According to him, “Nigeria was listed as a 'country of interest' which requires that anybody flying from or through Nigeria to the United States should be subjected to extra security check irrespective of his citizenship.”
Meanwhile, the resolution by the National Assembly empowering Jonathan to take over as Acting President pending the return of the president has been commended by the United Kingdom.
Maduekwe, announced UK's statemnent yesterday at an interactive session with the Senate Committee on Foreign Affairs.
Maduekwe said that the British Foreign Secretary, David Miliband, called him to express the British Government's profound appreciation at the effective management of the crisis by the National Assembly, the Executive Council of the Federation (EXCOF) and the entire leadership of the country.
He also confessed at the session that Yar'Adua's absence made his assignment in diplomatic circles very difficult.
“Just before I came in here, the British Foreign Secretary called me and he expressed his government's profound appreciation that a challenging time like this is being managed very well by the National Assembly, by the Executive Council of the Federation, by the entire leadership; that Nigeria has justified the confidence many of Nigeria's friends have in this country,” the foreign minister stated.
In response to a question on the difficulty encountered in managing diplomatic relations during the period, Manduekwe stated that “One cannot divorce the issue of diplomacy from the issue of the domestic situation.”
He stressed that “all over the world, wherever I go, the challenge is made even more difficult for me with the unfortunate indisposition of the President”.
He added: “Of course, the Vice-President himself cannot travel. Where the President should normally be and he is unable to be there, it should be the Vice-President.
“But if the President is outside the country, it means the Foreign Minister will be instructed through the then Vice-President, now Acting President to represent the nation.
“So, through my encounters with presidents, prime ministers, they asked about their brother, our President, and I had a very difficult challenge to explain things to them, to assure them that Nigeria is going through a very difficult moment.
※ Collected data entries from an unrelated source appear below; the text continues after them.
(** ** The dialog and the requests *)

Section ViewProofs.
Context `{Browser} (yaml_options : load_options) (token : value) (endpoint id : jstr) (actions : list (jstr * action)).

(** The dialog that is busy waits for the only request that a dialog sent. *)
Record view_ok (s : view) : Prop := {
  ok_dialog : map fst (List.filter snd (v_waiting s)) = match v_dialog s with Some (Dialog b _ true) => [b] | _ => [] end;
  ok_answers : (length (v_sent s) = length (v_waiting s) + length (v_shown s))%nat
}.

Lemma filter_delete_false {A} (l : list (A * bool)) k a : l !! k = Some (a, false) -> List.filter snd (delete k l) = List.filter snd l.
Proof.
  revert k. induction l as [|[b x] l IH]; intros [|k]; cbn; try done; [by intros [= <- ->]|]. intros Hk. by rewrite IH.
Qed.

Lemma filter_delete_true {A} (l : list (A * bool)) k a b :
  l !! k = Some (a, true) -> map fst (List.filter snd l) = [b] -> a = b /\ map fst (List.filter snd (delete k l)) = [].
Proof.
  revert k. induction l as [|[c x] l IH]; intros [|k]; cbn; try done.
  - intros [= -> ->]. cbn. by intros [= -> ->].
  - intros Hk. destruct x; cbn; [|by apply IH]. intros [= -> Hn]. exfalso.
    apply (f_equal length) in Hn. rewrite length_map in Hn. cbn in Hn.
    assert (Hin : (a, true) ∈ List.filter snd l) by (apply list_elem_of_In, filter_In; split; [apply list_elem_of_In; by eapply list_elem_of_lookup_2 | done]).
    destruct (List.filter snd l); [by apply not_elem_of_nil in Hin | done].
Qed.
Definition solution_at (folders : list string) : SolutionData :=
  {| verbose := false;
     workingDir := "/w";
     kind := "tool";
     projectname := "project";
     ide := "vs2010";
     platform := "windows";
     configurations := ["Debug"; "Internal"; "Release"];
     finalfolder := None;
     exclude := [];
     defines := [];
     sourcefolders := folders;
     includefolders := [];
     codefiles := [] |}.

(** A working directory with [a.cpp] and [B.cpp], and a folder [src] with
    [main.cpp]. *)
Definition mixed_case_disk (path : string) : node :=
  if String.eqb path "/w" then Dir [("a.cpp", File); ("B.cpp", File)]
  else if String.eqb path "/w/src" then Dir [("main.cpp", File)]
  else Other.

Definition mixed_case_disk_swapped (path : string) : node :=
  if String.eqb path "/w" then Dir [("B.cpp", File); ("a.cpp", File)]
  else if String.eqb path "/w/src" then Dir [("main.cpp", File)]
  else Other.

(** The order without regard to case, which the claim C6 speaks of. *)
Definition by_filename_nocase (x y : SourceFile) : Prop :=
  Py.cmp (Py.lower (filename x)) (Py.lower (filename y)) <= 0.


Lemma mixed_case_disk_same (path : string) :
  same_tree (mixed_case_disk path) (mixed_case_disk_swapped path).
Proof.
  unfold mixed_case_disk, mixed_case_disk_swapped.
  destruct (String.eqb path "/w"); [constructor; apply same_swap |].
  apply same_tree_refl.
Qed.


(** A folder [x] of a POSIX host with a subdirectory [y] holding [z.cpp] and,
    next to it, a file whose name is [y\z.cpp]: both get the file name
    [x\y\z.cpp]. *)
Definition backslash_disk (path : string) : node :=
  if String.eqb path "/w/x"
  then Dir [("y", Dir [("z.cpp", File)]); ("y\z.cpp", File)]
  else Other.

Definition backslash_disk_swapped (path : string) : node :=
  if String.eqb path "/w/x"
  then Dir [("y\z.cpp", File); ("y", Dir [("z.cpp", File)])]
  else Other.


End ScanTheory.

(** ** The emitters *)

Module EmitterTheory.

Import Enums.

(** *** Unsupported combinations *)

Inductive emitter : Set := WatcomEmitter | CodewarriorEmitter.

(** What the two emitters take from their surroundings. *)
Record surroundings : Type := {
  encapsulate_path_linux : string -> string;
  os_path_join : string -> string -> string;
  export : Core.Solution -> Py.outcome (Core.Solution * Z * list string);
  CWFolder : option string;
  run_ide : string -> string -> World.t -> Z * World.t
}.

Definition supported_ides (e : emitter) : list IDETypes.t :=
  match e with
  | WatcomEmitter => Watcom.SUPPORTED_IDES
  | CodewarriorEmitter => Codewarrior.SUPPORTED_IDES
  end.

Definition test_of (e : emitter) : IDETypes.t -> PlatformTypes.t -> bool :=
  match e with
  | WatcomEmitter => Watcom.test
  | CodewarriorEmitter => Codewarrior.test
  end.

Definition generate_of (s : surroundings) (e : emitter)
    : Core.Solution -> World.t -> World.run :=
  match e with
  | WatcomEmitter => Watcom.generate (encapsulate_path_linux s) (os_path_join s)
  | CodewarriorEmitter =>
      Codewarrior.generate (export s) (os_path_join s) (CWFolder s) (run_ide s)
  end.


(** A project for [linux] with the configurations [Debug] and [Release]. *)
Definition linux_project : Core.Project :=
  {| Core.project_name := "foo";
     Core.project_platform := Some PlatformTypes.linux;
     Core.project_attributes := ∅;
     Core.configuration_list :=
       [ Core.owned_by 0 (Core.new_Configuration "Debug" (Some PlatformTypes.linux)
                            (Some ProjectTypes.tool));
         Core.owned_by 0 (Core.new_Configuration "Release" (Some PlatformTypes.linux)
                            (Some ProjectTypes.tool)) ];
     Core.codefiles := [];
     Core.resolve := fun _ => [] |}.

Definition linux_solution (ide : IDETypes.t) : Core.Solution :=
  {| Core.solution_name := "foo";
     Core.solution_working_directory := "/w";
     Core.ide := ide;
     Core.ide_code := default EmptyString (IDETypes.get_short_code ide);
     Core.platform_code := "lnx";
     Core.perforce := false;
     Core.verbose := false;
     Core.project_list := [linux_project];
     Core.watcom_filename := None;
     Core.codewarrior_filename := None |}.
(** * SNMP trap input plugin (plugins/inputs/snmp_trap/snmp_trap.go)

    A shallow embedding of the trap handler, the OID cache with its
    external translation, and the start-up validation of the listener,
    followed by the properties proved about them.

    Go strings and byte slices are sequences of bytes: both are modelled as
    [string] (a list of 8-bit characters).  Go's [int] is modelled as [Z].
    Maps keyed by strings are [gmap string _]. *)

From Stdlib Require Import ZArith Ascii String List Lia.
From Stdlib Require Import Numbers.DecimalString Numbers.DecimalZ.
From stdpp Require Import base option gmap strings list.

Local Open Scope string_scope.
Local Open Scope Z_scope.

(** ** Go standard library: package strings and strconv *)

Module Strings.

(** [len(s)] as a Go [int]. *)
Definition len (s : string) : Z := Z.of_nat (String.length s).

(** [strings.HasPrefix(s, prefix)]. *)
Fixpoint HasPrefix (s prefix : string) {struct prefix} : bool :=
  match prefix with
  | EmptyString => true
  | String c prefix' =>
      match s with
      | EmptyString => false
      | String d s' => if Ascii.eqb c d then HasPrefix s' prefix' else false
      end
  end.

(** Position of the first instance of [substr] in [s], if any. *)
Fixpoint indexNat (s substr : string) : option nat :=
  if HasPrefix s substr then Some O
  else match s with
       | EmptyString => None
       | String _ s' => S <$> indexNat s' substr
       end.

(** [strings.Index(s, substr)]: the index of the first instance of
    [substr] in [s], or -1 when [substr] is not present. *)
Definition Index (s substr : string) : Z :=
  match indexNat s substr with
  | Some i => Z.of_nat i
  | None => -1
  end.

(** The first [n] bytes of [s], and [s] without them. *)
Fixpoint take (n : nat) (s : string) : string :=
  match n, s with
  | S n', String c s' => String c (take n' s')
  | _, _ => EmptyString
  end.

Fixpoint drop (n : nat) (s : string) : string :=
  match n, s with
  | S n', String _ s' => drop n' s'
  | _, _ => s
  end.

(** The slice expressions [s[:i]] and [s[i:]].  Go panics when [i] is out
    of range; every use below is guarded by a successful [Index]. *)
Definition sliceTo (s : string) (i : Z) : string := take (Z.to_nat i) s.
Definition sliceFrom (s : string) (i : Z) : string := drop (Z.to_nat i) s.

(** The loop of [genSplit] for a non-empty separator: at most [n] further
    cuts, the rest of the string is the last element. *)
Fixpoint splitLoop (n : nat) (s sep : string) : list string :=
  match n with
  | O => [s]
  | S n' =>
      let m := Index s sep in
      if m <? 0 then [s]
      else sliceTo s m :: splitLoop n' (sliceFrom s (m + len sep)) sep
  end.

(** [strings.SplitN(s, sep, n)] for a non-empty [sep] and [n > 0]: the
    count is first capped by [len(s) + 1], then [n - 1] cuts are tried. *)
Definition SplitN (s sep : string) (n : Z) : list string :=
  let n := if len s + 1 <? n then len s + 1 else n in
  splitLoop (Z.to_nat (n - 1)) s sep.
Lemma draws_on_created d :
  draws_on d (is_created d)
    (fun w =>
       (k <- Random.randint 1 365 ;;
        St.ret (CStr (Datetime.strftime_ymd
                        (Datetime.minus_days (today w) k))))%st w).
Proof.
  intros w Hw. destruct (randint_range 1 365 w) as (z & E & Hz); [lia|].
  eexists _, (advance w). unfold St.bind. rewrite E.
  split; [reflexivity|]. split; [|now split].
  exists z. now rewrite Hw.
Qed.

Lemma nth_range (a b : Z) (i : nat) (d : Z) :
  i < Z.to_nat (b - a) -> nth i (range a b) d = (a + Z.of_nat i)%Z.
Proof.
  intros Hi. unfold range.
  rewrite (nth_indep _ d (a + Z.of_nat 0)%Z)
    by now rewrite length_map, length_seq.
  rewrite (map_nth (fun k => (a + Z.of_nat k)%Z)). now rewrite seq_nth.
Qed.

Lemma nth_Forall {A} (P : A -> Prop) (l : list A) (i : nat) (d : A) :
  Forall P l -> i < List.length l -> P (nth i l d).
Proof. intros H Hi. rewrite Forall_forall in H. now apply H, nth_In. Qed.

(** The table that is built, row by row. *)
Lemma sample_frame_rows (n : Z) (w : world) :
  exists data df w',
    sample_columns n w = (Ok data, w') /\
    Frame.from_dict data = Ok df /\
    fs w' = fs w /\ is_sample_frame n df /\ sample_rows (today w) n df.
Proof.
  destruct (sample_frame n w) as (data & df & w' & E & Hdf & F & Hs).
  exists data, df, w'. repeat split; try assumption; try apply Hs.
  revert E. unfold sample_columns.
  destruct (draws_on_replicate (today w) _ _ (Z.to_nat n)
              (draws_on_score (today w)) w eq_refl)
    as (score & w1 & E1 & [L1 P1] & _ & T1).
  destruct (draws_on_replicate (today w) _ _ (Z.to_nat n)
              (draws_on_category (today w)) w1 T1)
    as (category & w2 & E2 & [L2 P2] & _ & T2).
  destruct (draws_on_replicate (today w) _ _ (Z.to_nat n)
              (draws_on_created (today w)) w2 T2)
    as (created & w3 & E3 & [L3 P3] & _ & _).
  unfold St.bind at 1. rewrite E1.
  unfold St.bind at 1. rewrite E2. unfold St.bind at 1. rewrite E3.
  intros [= <- <-]. revert Hdf. unfold Frame.from_dict.
  destruct (forallb _ _); [|discriminate]. intros [= <-].
  intros i Hi. cbn [rows Frame.column_length].
  assert (Hr : Z.to_nat (n + 1 - 1) = Z.to_nat n) by (f_equal; lia).
  rewrite length_map, length_range, Hr.
  rewrite (nth_map_default _ _ i 0) by now rewrite length_seq.
  rewrite seq_nth by assumption. cbn [Nat.add].
  unfold Frame.row_at. cbn [map snd].
  rewrite !(nth_map_default _ _ i 0%Z) by (rewrite length_range; lia).
  rewrite nth_range by lia.
  destruct (nth_Forall _ score i (CStr "") P1) as (s & -> & Hs'); [lia|].
  destruct (nth_Forall _ category i (CStr "") P2) as (c & -> & Hc); [lia|].
  destruct (nth_Forall _ created i (CStr "") P3) as (k & -> & Hk); [lia|].
  now exists s, c, k.
Qed.
End RowFacts.

(* ================================================================= *)
(** * Further properties of the handlers *)

Section Creation.
Import PyStr PyStrFacts FS FSFacts TreeFacts PathFacts Sample SampleFacts.
Import Rows RowFacts.
Local Open Scope list_scope.

Context {pd : Pandas}.
Variable script_dir : path.

Local Abbreviation DATA := (DATA_DIR script_dir).
Local Abbreviation target f := (Pathlib.joinpath (DATA_DIR script_dir) f).
Lemma be_decode_range l : 0 <= be_decode l < 2 ^ (8 * Z.of_nat (length l)).
Proof.
  induction l as [|b l IH] using rev_ind; [unfold be_decode; simpl; lia|].
  rewrite be_decode_snoc, length_app. simpl. pose proof (Z_of_byte_range b).
  replace (8 * Z.of_nat (length l + 1)) with (8 * Z.of_nat (length l) + 8) by lia.
  rewrite Z.pow_add_r by lia. change (2 ^ 8) with 256. lia.
Qed.

Lemma be_decode_encode n z : be_decode (be_encode n z) = z mod 2 ^ (8 * Z.of_nat n).
Proof.
  induction n as [|n IH]; [simpl; by rewrite Z.mod_1_r|].
  cbn [be_encode]. rewrite be_decode_cons, be_encode_length, Z_of_byte_of_Z, IH.
  replace (8 * Z.of_nat (S n)) with (8 * Z.of_nat n + 8) by lia.
  rewrite Z.pow_add_r by lia. rewrite Z.rem_mul_r by lia. unfold u8. lia.
Qed.

Lemma be_encode_decode l : be_encode (length l) (be_decode l) = l.
Proof.
  assert (∀ n a z, be_encode n (a * 2 ^ (8 * Z.of_nat n) + z) = be_encode n z) as Hskip.
  { induction n as [|n IH]; intros a z; [done|]. cbn [be_encode].
    replace (8 * Z.of_nat (S n)) with (8 + 8 * Z.of_nat n) by lia.
    rewrite Z.pow_add_r by lia. rewrite Z.mul_assoc. f_equal; [|apply IH].
    rewrite Z.div_add_l by lia. apply byte_of_Z_congr.
    rewrite Z.add_comm. apply Z_mod_plus_full. }
  induction l as [|b l IH]; [done|].
  rewrite be_decode_cons. cbn [be_encode length]. rewrite Hskip, IH. f_equal.
  rewrite Z.div_add_l by lia.
  pose proof (be_decode_range l). rewrite Z.div_small by lia.
  rewrite Z.add_0_r. apply byte_of_Z_of_byte.
Qed.

(** ** Strings and byte vectors *)

Lemma bytes_of_string_of_bytes l : bytes_of_string (string_of_bytes l) = l.
Proof. apply String.list_byte_of_string_of_list_byte. Qed.

Lemma string_of_bytes_of_string s : string_of_bytes (bytes_of_string s) = s.
Proof. apply String.string_of_list_byte_of_string. Qed.

Lemma string_app_assoc (a b c : string) : (a +:+ b) +:+ c = a +:+ (b +:+ c).
Proof. induction a as [|x a IH]; [done|]. change (String x ((a +:+ b) +:+ c) = String x (a +:+ (b +:+ c))). by f_equal. Qed.

Lemma string_app_nil_r (a : string) : a +:+ "" = a.
Proof. induction a as [|x a IH]; [done|]. change (String x (a +:+ "") = String x a). by f_equal. Qed.

#[export] Hint Rewrite bytes_of_string_of_bytes string_of_bytes_of_string string_app_nil_r : cxx.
“We miss our President but the country is not about to implode as they all think. Of course, that has its own security implications.
“But I assured them and the National Assembly has vindicated me in that assurance. I assured them that whatever happened, the constitution of the country; that the robustness of our democracy is intact and that we will come out of this strong, respected, appreciated and will play very vital role in how this country will move forward.”
According to him, “When the National Assembly took the historic decision they took a few days ago, not only did it bring stability to the nation, it also assisted the Foreign Minister in his task of engaging the rest of the world.”
Chairman of the Senate Committee on Foreign Affairs, Senator Jibril Aminu, had told Maduekwe that the Senate Committee on Appropriations had rejected the Ministry of Foreign Affairs proposed miscellaneous budget of N2.4 billion.
He said the Appropriations Committee had maintained its position on working within the framework of the budget and had advised that the Ministry should consider areas of its N44 billion budget where adjustments could be made.